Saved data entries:
★ ★ ★ ★ ★
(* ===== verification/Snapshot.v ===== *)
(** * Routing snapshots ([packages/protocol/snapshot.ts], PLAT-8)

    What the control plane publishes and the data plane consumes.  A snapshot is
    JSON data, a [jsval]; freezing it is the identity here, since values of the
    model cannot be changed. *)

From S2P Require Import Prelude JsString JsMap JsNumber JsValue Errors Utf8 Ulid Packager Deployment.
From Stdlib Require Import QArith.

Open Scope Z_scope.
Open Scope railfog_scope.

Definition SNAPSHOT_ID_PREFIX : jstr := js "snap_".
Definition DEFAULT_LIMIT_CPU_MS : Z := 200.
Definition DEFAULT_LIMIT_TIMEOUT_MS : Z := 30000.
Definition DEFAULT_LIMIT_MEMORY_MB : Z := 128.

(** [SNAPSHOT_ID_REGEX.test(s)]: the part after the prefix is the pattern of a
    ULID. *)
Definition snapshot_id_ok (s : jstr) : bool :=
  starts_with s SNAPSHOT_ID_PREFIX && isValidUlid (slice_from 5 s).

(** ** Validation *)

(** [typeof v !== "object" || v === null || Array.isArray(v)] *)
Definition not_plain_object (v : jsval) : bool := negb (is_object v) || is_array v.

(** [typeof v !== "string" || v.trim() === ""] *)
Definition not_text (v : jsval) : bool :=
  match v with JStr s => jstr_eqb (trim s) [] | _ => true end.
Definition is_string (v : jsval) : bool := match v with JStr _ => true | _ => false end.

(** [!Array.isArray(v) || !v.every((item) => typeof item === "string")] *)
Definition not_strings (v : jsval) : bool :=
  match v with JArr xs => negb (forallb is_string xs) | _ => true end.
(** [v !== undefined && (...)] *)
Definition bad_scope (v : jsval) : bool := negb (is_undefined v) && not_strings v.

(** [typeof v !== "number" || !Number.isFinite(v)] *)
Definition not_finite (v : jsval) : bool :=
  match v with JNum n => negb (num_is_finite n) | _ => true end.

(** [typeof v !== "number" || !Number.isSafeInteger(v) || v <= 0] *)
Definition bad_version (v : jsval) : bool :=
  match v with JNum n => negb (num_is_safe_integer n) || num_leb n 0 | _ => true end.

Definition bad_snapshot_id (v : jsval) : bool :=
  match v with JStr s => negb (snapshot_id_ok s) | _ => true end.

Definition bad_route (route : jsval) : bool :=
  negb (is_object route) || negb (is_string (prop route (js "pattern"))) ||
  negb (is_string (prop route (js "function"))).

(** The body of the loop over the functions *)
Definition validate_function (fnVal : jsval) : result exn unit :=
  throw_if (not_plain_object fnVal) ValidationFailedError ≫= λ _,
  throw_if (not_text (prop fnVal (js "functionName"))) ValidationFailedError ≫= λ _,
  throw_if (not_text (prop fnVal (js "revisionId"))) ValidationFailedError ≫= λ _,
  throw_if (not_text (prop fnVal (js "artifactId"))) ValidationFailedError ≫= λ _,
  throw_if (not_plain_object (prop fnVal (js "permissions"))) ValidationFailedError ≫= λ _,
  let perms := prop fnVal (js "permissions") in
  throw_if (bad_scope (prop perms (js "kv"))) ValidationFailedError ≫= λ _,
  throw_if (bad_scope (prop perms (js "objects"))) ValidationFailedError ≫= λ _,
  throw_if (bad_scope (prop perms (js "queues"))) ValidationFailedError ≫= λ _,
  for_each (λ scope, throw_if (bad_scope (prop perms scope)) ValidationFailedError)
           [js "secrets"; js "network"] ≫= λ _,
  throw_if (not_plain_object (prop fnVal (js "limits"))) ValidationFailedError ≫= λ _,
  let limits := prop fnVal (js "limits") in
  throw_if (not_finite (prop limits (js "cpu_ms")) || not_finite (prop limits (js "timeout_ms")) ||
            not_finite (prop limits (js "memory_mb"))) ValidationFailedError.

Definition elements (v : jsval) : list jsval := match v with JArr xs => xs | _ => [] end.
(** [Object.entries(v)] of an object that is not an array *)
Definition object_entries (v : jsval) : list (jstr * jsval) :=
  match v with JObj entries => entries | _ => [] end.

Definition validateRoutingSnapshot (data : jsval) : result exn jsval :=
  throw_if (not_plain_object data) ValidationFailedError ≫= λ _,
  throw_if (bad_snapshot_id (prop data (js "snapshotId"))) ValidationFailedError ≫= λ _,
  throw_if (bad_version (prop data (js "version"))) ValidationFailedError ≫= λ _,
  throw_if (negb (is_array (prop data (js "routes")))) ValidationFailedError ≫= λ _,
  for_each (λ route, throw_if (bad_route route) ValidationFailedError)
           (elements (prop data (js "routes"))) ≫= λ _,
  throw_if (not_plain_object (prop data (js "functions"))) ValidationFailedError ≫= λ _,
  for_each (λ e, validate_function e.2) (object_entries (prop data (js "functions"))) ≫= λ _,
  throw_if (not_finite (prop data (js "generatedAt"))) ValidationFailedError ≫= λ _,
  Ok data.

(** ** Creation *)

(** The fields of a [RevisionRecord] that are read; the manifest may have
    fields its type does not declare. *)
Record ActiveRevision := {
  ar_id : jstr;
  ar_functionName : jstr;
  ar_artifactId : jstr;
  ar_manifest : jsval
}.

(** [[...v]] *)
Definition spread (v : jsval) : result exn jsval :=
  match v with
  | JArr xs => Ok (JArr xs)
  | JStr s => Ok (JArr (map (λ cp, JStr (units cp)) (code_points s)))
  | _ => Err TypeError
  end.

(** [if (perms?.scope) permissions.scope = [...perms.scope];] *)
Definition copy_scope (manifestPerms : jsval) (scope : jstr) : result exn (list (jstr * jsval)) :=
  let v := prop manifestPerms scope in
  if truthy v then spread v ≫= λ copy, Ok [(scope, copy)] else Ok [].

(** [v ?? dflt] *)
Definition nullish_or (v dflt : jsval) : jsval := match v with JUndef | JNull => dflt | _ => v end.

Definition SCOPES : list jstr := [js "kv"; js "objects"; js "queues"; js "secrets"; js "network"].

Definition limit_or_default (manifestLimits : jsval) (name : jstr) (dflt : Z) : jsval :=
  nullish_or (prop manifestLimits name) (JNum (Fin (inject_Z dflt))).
★ ★ ★ ★ ★
[TRY IT] Each line above from the one with "Definition not_text (v" up to and including the one with "Definition not_strings (v" must be set down exactly, and no line outside that span may appear.

[COMPLETED EXERCISE]
Definition not_text (v : jsval) : bool :=
  match v with JStr s => jstr_eqb (trim s) [] | _ => true end.
Definition is_string (v : jsval) : bool := match v with JStr _ => true | _ => false end.

(** [!Array.isArray(v) || !v.every((item) => typeof item === "string")] *)
Definition not_strings (v : jsval) : bool :=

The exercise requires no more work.